(Collected data entries)
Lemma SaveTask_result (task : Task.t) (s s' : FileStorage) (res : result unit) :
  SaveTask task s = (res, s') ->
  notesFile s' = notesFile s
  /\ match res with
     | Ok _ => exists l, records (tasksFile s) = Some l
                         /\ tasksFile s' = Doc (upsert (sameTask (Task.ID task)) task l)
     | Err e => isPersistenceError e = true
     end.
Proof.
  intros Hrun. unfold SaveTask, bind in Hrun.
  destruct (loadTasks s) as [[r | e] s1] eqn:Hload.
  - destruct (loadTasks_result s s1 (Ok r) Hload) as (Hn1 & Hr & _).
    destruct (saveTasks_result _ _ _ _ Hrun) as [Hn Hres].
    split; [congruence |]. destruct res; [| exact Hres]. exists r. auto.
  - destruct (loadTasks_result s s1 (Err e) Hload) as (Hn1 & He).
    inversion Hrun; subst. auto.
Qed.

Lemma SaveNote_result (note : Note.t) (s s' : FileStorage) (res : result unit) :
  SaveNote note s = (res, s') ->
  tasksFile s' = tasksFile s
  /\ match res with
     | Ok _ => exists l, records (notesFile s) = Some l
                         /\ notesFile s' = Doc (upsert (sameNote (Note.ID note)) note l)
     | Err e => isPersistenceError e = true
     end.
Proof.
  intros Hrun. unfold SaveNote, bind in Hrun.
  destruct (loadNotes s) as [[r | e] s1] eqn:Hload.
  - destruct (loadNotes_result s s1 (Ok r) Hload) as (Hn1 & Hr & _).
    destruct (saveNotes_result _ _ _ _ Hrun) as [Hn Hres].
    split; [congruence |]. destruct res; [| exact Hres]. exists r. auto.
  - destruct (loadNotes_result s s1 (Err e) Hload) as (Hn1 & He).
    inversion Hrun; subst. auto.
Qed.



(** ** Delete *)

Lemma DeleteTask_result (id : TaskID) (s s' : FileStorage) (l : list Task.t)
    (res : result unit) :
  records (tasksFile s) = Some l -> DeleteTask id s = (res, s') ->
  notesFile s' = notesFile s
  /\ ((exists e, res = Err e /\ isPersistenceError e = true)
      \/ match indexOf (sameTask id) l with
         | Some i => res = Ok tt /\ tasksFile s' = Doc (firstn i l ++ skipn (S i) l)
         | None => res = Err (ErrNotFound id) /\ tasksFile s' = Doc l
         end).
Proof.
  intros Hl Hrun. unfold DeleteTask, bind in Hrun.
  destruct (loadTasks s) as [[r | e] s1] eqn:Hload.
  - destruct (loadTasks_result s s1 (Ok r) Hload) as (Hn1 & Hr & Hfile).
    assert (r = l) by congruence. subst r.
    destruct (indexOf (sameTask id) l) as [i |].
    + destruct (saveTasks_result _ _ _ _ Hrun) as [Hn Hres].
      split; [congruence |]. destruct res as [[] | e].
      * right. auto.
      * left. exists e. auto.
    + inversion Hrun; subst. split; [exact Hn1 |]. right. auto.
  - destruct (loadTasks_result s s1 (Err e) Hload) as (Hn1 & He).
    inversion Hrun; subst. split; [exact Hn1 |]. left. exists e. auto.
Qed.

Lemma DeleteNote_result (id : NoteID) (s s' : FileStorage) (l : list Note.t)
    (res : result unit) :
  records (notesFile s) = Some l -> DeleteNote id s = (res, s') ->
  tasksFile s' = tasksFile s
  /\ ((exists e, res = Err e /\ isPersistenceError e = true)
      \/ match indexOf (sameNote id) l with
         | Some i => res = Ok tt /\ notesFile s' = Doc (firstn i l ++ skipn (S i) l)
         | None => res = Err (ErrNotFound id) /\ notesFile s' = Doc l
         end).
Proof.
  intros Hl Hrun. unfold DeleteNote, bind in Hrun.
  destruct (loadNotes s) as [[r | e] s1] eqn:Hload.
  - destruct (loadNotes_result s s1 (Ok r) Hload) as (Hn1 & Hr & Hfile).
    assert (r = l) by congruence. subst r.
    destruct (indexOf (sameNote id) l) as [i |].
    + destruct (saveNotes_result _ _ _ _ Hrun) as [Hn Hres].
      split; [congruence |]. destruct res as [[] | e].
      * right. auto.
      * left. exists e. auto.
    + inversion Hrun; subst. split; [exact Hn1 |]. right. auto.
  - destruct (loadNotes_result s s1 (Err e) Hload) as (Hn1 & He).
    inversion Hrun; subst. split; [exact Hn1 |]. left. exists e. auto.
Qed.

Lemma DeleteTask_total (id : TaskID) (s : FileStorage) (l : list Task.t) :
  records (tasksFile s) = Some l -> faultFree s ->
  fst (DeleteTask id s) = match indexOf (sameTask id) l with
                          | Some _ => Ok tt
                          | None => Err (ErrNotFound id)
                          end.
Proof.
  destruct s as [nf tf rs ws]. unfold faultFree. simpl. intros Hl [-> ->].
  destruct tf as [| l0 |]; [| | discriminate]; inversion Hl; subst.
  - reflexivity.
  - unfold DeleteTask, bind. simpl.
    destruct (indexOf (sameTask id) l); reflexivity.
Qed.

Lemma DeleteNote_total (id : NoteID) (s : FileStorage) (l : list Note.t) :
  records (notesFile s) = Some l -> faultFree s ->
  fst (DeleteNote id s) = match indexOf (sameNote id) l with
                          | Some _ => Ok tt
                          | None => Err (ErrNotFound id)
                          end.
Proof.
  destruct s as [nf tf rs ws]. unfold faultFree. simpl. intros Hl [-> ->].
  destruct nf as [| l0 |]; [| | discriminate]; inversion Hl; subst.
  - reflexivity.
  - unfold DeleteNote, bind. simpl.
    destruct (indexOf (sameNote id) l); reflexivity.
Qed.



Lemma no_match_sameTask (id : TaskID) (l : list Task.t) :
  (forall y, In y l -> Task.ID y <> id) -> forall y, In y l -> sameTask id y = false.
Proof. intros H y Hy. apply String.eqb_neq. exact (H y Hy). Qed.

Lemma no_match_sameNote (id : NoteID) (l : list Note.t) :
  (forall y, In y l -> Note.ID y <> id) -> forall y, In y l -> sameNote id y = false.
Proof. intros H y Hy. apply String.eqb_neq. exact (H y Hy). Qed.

Task brief: Using the entries above, output exactly the lines between the line holding "(** ** Delete *)" and the line holding "intros Hl Hrun. unfold DeleteTask, bind", end lines included, and nothing more.

Task result:
(** ** Delete *)

Lemma DeleteTask_result (id : TaskID) (s s' : FileStorage) (l : list Task.t)
    (res : result unit) :
  records (tasksFile s) = Some l -> DeleteTask id s = (res, s') ->
  notesFile s' = notesFile s
  /\ ((exists e, res = Err e /\ isPersistenceError e = true)
      \/ match indexOf (sameTask id) l with
         | Some i => res = Ok tt /\ tasksFile s' = Doc (firstn i l ++ skipn (S i) l)
         | None => res = Err (ErrNotFound id) /\ tasksFile s' = Doc l
         end).
Proof.
  intros Hl Hrun. unfold DeleteTask, bind in Hrun.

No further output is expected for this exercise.